▸ Problem statement: Only the lines with "negative" in the entries below belong in the answer; please copy them.

▸ Data shown:
(** [create_expanded_target_set]: the max-time copy of every objective
    target that [vertex_map_] knows. *)
Definition create_expanded_target_set (max_time : Z) : list StaticVertex :=
  List.filter (fun x => smem x (static_vertices max_time))
              (map (fun v => (v, Z.to_nat max_time)) (target_vertices_ objective)).

(** Some out-edge of [vertex] leads into [attractor]. *)
Definition has_successor_in (sedges : list (StaticVertex * StaticVertex))
    (attractor : list StaticVertex) (vertex : StaticVertex) : bool :=
  existsb (fun e => bool_decide (fst e = vertex) && smem (snd e) attractor) sedges.

(** The [while (changed)] loop of [compute_static_attractor]: every sweep
    collects the vertices outside the attractor with an out-edge into it,
    then inserts them; the loop stops after a sweep that found none.  Each
    continuing sweep adds a static vertex, so [length svs + 1] rounds of
    fuel always suffice ([attractor_loop_closed] below). *)
Fixpoint attractor_loop (fuel : nat) (svs : list StaticVertex)
    (sedges : list (StaticVertex * StaticVertex)) (attractor : list StaticVertex)
  : list StaticVertex :=
  match fuel with
  | O => attractor
  | S fuel' =>
      match List.filter (fun v => negb (smem v attractor)
                                  && has_successor_in sedges attractor v) svs with
      | [] => attractor
      | new_vertices => attractor_loop fuel' svs sedges (attractor ++ new_vertices)
      end
  end.

Definition compute_static_attractor (svs : list StaticVertex)
    (sedges : list (StaticVertex * StaticVertex)) (target_set : list StaticVertex)
  : list StaticVertex :=
  attractor_loop (S (length svs)) svs sedges target_set.

(** [solve] followed by the first loop of [convert_solution_back]: the
    original vertices whose time-0 copy is in the attractor. *)
Definition expansion_winning_set (max_time : Z) : list nat :=
  let svs := static_vertices max_time in
  let winning := compute_static_attractor svs (static_edges max_time)
                                          (create_expanded_target_set max_time) in
  List.filter (fun v => smem (v, 0%nat) svs && smem (v, 0%nat) winning)
              (vertex_list g).

End Solvers.

(* ------------------------------------------------------------------ *)
(** ** Example games *)

Definition time_eq (n : Z) : PresburgerFormula := EQUAL (term_var "time") (term_const n).
Definition true_formula : PresburgerFormula := EQUAL (term_const 1) (term_const 1).

(** Scenario S1: [v0 (player 0)], [v1 (player 0, target)],
    [v0 -> v1] with constraint [time == 0]. *)
Definition game_S1 : GGGTemporalGraph :=
  mkGraph [mkVertex "v0" 0 0; mkVertex "v1" 0 1]
          [mkEdge 0 1 "" (Some (time_eq 0))].

Definition objective_of (g : GGGTemporalGraph) : GGGReachabilityObjective :=
  mkObjective REACHABILITY (get_target_vertices g) (-1).

(** Scenario S3 made valid: [v0 (player 1)], [t (player 0, target)],
    [s (player 0)]; [v0 -> t] and [v0 -> s] always available, and a
    self-loop on [t] and on [s]. *)
Definition game_S3 : GGGTemporalGraph :=
  mkGraph [mkVertex "v0" 1 0; mkVertex "t" 0 1; mkVertex "s" 0 0]
          [mkEdge 0 1 "" (Some true_formula); mkEdge 0 2 "" (Some true_formula);
           mkEdge 1 1 "" (Some true_formula); mkEdge 2 2 "" (Some true_formula)].

(** A valid game whose only constraint does not mention [time]: one
    target vertex of player 0 with an always-available self-loop. *)
Definition game_timeless : GGGTemporalGraph :=
  mkGraph [mkVertex "v0" 0 1] [mkEdge 0 0 "" (Some true_formula)].

(** [v0 (player 0)], [v1 (player 0, target)]; [v0 -> v1] with constraint
    [time == 0] and a self-loop on [v1] with constraint [time >= 5]. *)
Definition game_late_loop : GGGTemporalGraph :=
  mkGraph [mkVertex "v0" 0 0; mkVertex "v1" 0 1]
          [mkEdge 0 1 "" (Some (time_eq 0));
           mkEdge 1 1 "" (Some (GREATEREQUAL (term_var "time") (term_const 5)))].

(** The variables a term stores a coefficient for. *)
Definition term_mentions (x : string) (t : PresburgerTerm) : bool :=
  bool_decide (is_Some (coefficients_ t !! x)).

(** [x] occurs free in the formula (its support). *)
Fixpoint references_var (x : string) (f : PresburgerFormula) : bool :=
  match f with
  | EQUAL l r | GREATEREQUAL l r | LESSEQUAL l r | GREATER l r | LESS l r =>
      term_mentions x l || term_mentions x r
  | MODULUS t _ _ => term_mentions x t
  | AND cs | OR cs => existsb (references_var x) cs
  | NOT c => references_var x c
  | EXISTS y c => if bool_decide (y = x) then false else references_var x c
  end.

(** Pointwise sum of two optional coefficients, absent when both are. *)
Definition coeff_sum (a b : option Z) : option Z :=
  match a, b with
  | None, None => None
  | _, _ => Some (default 0 a + default 0 b)
  end.

(** Induction over formulas, with the hypothesis for [AND]/[OR] holding
    for every child. *)
Definition PresburgerFormula_nested_ind (P : PresburgerFormula -> Prop)
  (Hcmp : forall f, (forall cs, f <> AND cs) -> (forall cs, f <> OR cs) ->
                    (forall c, f <> NOT c) -> (forall x c, f <> EXISTS x c) -> P f)
  (Hand : forall cs, Forall P cs -> P (AND cs))
  (Hor : forall cs, Forall P cs -> P (OR cs))
  (Hnot : forall c, P c -> P (NOT c))
  (Hex : forall x c, P c -> P (EXISTS x c)) : forall f, P f :=
  fix go (f : PresburgerFormula) : P f :=
    let fix go_list (cs : list PresburgerFormula) : Forall P cs :=
      match cs with
      | [] => List.Forall_nil P
      | c :: cs' => @List.Forall_cons _ P c cs' (go c) (go_list cs')
      end in
    match f with
    | AND cs => Hand cs (go_list cs)
    | OR cs => Hor cs (go_list cs)
    | NOT c => Hnot c (go c)
    | EXISTS x c => Hex x c (go c)
    | f' => Hcmp f' ltac:(discriminate) ltac:(discriminate)
                    ltac:(discriminate) ltac:(discriminate)
    end.

(** The backward attractor as the specification words it (claim C2):
    [A'] holds of [v] iff [v] is a vertex, its set [M] of available moves
    at [time] is nonempty, a player-0 [v] has a move into [A], and a
    player-1 [v] has all its moves in [A]. *)
Definition spec_next (g : GGGTemporalGraph) (time : Z) (A : nat -> Prop) (v : nat)
  : Prop :=
  let M := get_available_moves g v time in
  (v < num_vertices g)%nat /\ M <> [] /\
  (player_of g v = 0 -> exists w, In w M /\ A w) /\
  (player_of g v = 1 -> forall w, In w M -> A w).

(** [A := targets]; then [A := A'] for [time = k - 1] down to [0]. *)
Fixpoint spec_iterate (g : GGGTemporalGraph) (k : nat) (A : nat -> Prop)
  : nat -> Prop :=
  match k with
  | O => A
  | S k' => spec_iterate g k' (spec_next g (Z.of_nat k') A)
  end.

Definition spec_backward (g : GGGTemporalGraph) (o : GGGReachabilityObjective)
    (T : nat) : nat -> Prop :=
  spec_iterate g T (fun v => (v < num_vertices g)%nat /\ is_target o v = true).

(** Exact-length timed reachability: from [v] at time [t], some sequence of
    [k] moves, each available at the time it is taken, ends in a target
    vertex (at time [t + k]); owners are not consulted. *)
Fixpoint reach_exact (g : GGGTemporalGraph) (o : GGGReachabilityObjective)
    (k : nat) (v : nat) (t : nat) : bool :=
  Nat.ltb v (num_vertices g) &&
  match k with
  | O => is_target o v
  | S k' => existsb (fun w => reach_exact g o k' w (S t))
                    (get_available_moves g v (Z.of_nat t))
  end.

(* ------------------------------------------------------------------ *)
(** ** Solutions of the two solvers *)

(** One entry of the [Solution] object: the winner set by
    [set_winning_player] and the move set by [set_strategy], if any. *)
Record SolutionEntry := mkEntry {
  sol_vertex : nat;
  winning_player : Z;
  strategy : option nat
}.

(** The loop of [GGGTemporalReachabilitySolver::solve] and the second loop
    of [GGGTemporalExpansionSolver::convert_solution_back]: a vertex in
    [player0_winning] is won by player 0, with the first move available at
    time 0 as its strategy when there is one; every other vertex is won by
    player 1. *)
Definition build_solution (g : GGGTemporalGraph) (player0_winning : list nat)
  : list SolutionEntry :=
  map (fun vertex =>
         if mem vertex player0_winning
         then mkEntry vertex 0 (head (get_available_moves g vertex 0))
         else mkEntry vertex 1 None)
      (vertex_list g).

Definition solve_backward (g : GGGTemporalGraph) (o : GGGReachabilityObjective)
    (max_time : Z) : list SolutionEntry :=
  build_solution g (compute_backwards_temporal_attractor g o max_time).

Definition solve_expansion (g : GGGTemporalGraph) (o : GGGReachabilityObjective)
    (max_time : Z) : list SolutionEntry :=
  build_solution g (expansion_winning_set g o max_time).

(* ------------------------------------------------------------------ *)
(** ** The summation of [evaluate_term] *)

(** The body of the loop of [evaluate_term], and what one entry adds. *)
Definition term_step (values : gmap string Z) (var : string) (coeff result : Z) : Z :=
  match values !! var with
  | Some v => result + coeff * v
  | None => result
  end.

Definition term_contrib (values : gmap string Z) (var : string) (coeff : Z) : Z :=
  match values !! var with
  | Some v => coeff * v
  | None => 0
  end.

(* ------------------------------------------------------------------ *)
(** ** [GGGTemporalGameManager::parse_constraint] and its helpers

    A C++ [char] is an [ascii]; the character classes are those of the
    "C" locale ([::isspace], [std::isdigit], [std::isalnum]), and [\s],
    [\w] and [.] of the [std::regex] ECMAScript grammar.  A thrown
    exception ([std::stoi] on a malformed or out-of-range number) is
    [None]: no caller in the loader catches it. *)

Definition is_space (c : ascii) : bool :=
  let n := nat_of_ascii c in Nat.eqb n 32 || (Nat.leb 9 n && Nat.leb n 13).

Definition is_digit (c : ascii) : bool :=
  let n := nat_of_ascii c in Nat.leb 48 n && Nat.leb n 57.

Definition is_alnum (c : ascii) : bool :=
  let n := nat_of_ascii c in
  is_digit c || (Nat.leb 65 n && Nat.leb n 90) || (Nat.leb 97 n && Nat.leb n 122).

(** [std::isalnum(c) || c == '_'], which is also the regex class [\w]. *)
Definition is_word (c : ascii) : bool := is_alnum c || Ascii.eqb c "_"%char.

(** [std::isdigit(c) || c == '-']. *)
Definition is_digit_or_minus (c : ascii) : bool := is_digit c || Ascii.eqb c "-"%char.

(** The characters the regex [.] does not match. *)
Definition is_line_terminator (c : ascii) : bool :=
  Ascii.eqb c "010"%char || Ascii.eqb c "013"%char.

(** [std::all_of(s.begin(), s.end(), p)]. *)
Fixpoint all_of (p : ascii -> bool) (s : string) : bool :=
  match s with
  | EmptyString => true
  | String c s' => p c && all_of p s'
  end.

(** [s.erase(std::remove_if(s.begin(), s.end(), ::isspace), s.end())]. *)
Fixpoint remove_whitespace (s : string) : string :=
  match s with
  | EmptyString => EmptyString
  | String c s' => if is_space c then remove_whitespace s' else String c (remove_whitespace s')
  end.

(** The longest prefix of [s] whose characters satisfy [p], and the rest. *)
Fixpoint span (p : ascii -> bool) (s : string) : string * string :=
  match s with
  | EmptyString => (EmptyString, EmptyString)
  | String c s' =>
      if p c then let '(a, b) := span p s' in (String c a, b) else (EmptyString, s)
  end.

(** [s.find(p)] ([None] is [npos]), [s.substr(n)], [s.starts_with(p)] and
    [s.ends_with(p)]; [s.substr(n, m)] is [String.substring n m s]. *)
Definition find (p s : string) : option nat := String.index 0 p s.

Definition substr_from (n : nat) (s : string) : string :=
  String.substring n (String.length s - n) s.

Definition starts_with (p s : string) : bool := String.prefix p s.

Definition ends_with (p s : string) : bool :=
  Nat.leb (String.length p) (String.length s) &&
  String.eqb (substr_from (String.length s - String.length p) s) p.

(** The decimal value of a string of digits. *)
Fixpoint digits_value_acc (acc : Z) (s : string) : Z :=
  match s with
  | EmptyString => acc
  | String c s' => digits_value_acc (acc * 10 + (Z.of_nat (nat_of_ascii c) - 48)) s'
  end.

Definition digits_value (s : string) : Z := digits_value_acc 0 s.

Definition INT_MIN : Z := -2147483648.
Definition INT_MAX : Z := 2147483647.

(** [std::stoi] (base 10): leading white space, an optional sign, then
    the longest run of digits, whatever follows it being ignored; no digit
    throws [std::invalid_argument], a value outside [int] throws
    [std::out_of_range]. *)
Definition stoi (s : string) : option Z :=
  let s1 := snd (span is_space s) in
  let '(negative, s2) :=
    match s1 with
    | String c r =>
        if Ascii.eqb c "-"%char then (true, r)
        else if Ascii.eqb c "+"%char then (false, r) else (false, s1)
    | EmptyString => (false, s1)
    end in
  let ds := fst (span is_digit s2) in
  match ds with
  | EmptyString => None
  | _ =>
      let v := if negative then - digits_value ds else digits_value ds in
      if (INT_MIN <=? v) && (v <=? INT_MAX) then Some v else None
  end.

(** [parse_presburger_term]: a constant, a variable, [coeff*var], and the
    constant 0 for anything else. *)
Definition parse_presburger_term (term_str : string) : option PresburgerTerm :=
  if all_of is_digit_or_minus term_str then term_const <$> stoi term_str
  else if all_of is_word term_str then Some (term_var term_str)
  else
    match find "*" term_str with
    | Some mult_pos =>
        let coeff_str := String.substring 0 mult_pos term_str in
        let var_str := substr_from (S mult_pos) term_str in
        if all_of is_digit_or_minus coeff_str && all_of is_word var_str
        then term_var_coeff var_str <$> stoi coeff_str
        else Some (term_const 0)
    | None => Some (term_const 0)
    end.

▸ Task solution:
  let '(negative, s2) :=
      let v := if negative then - digits_value ds else digits_value ds in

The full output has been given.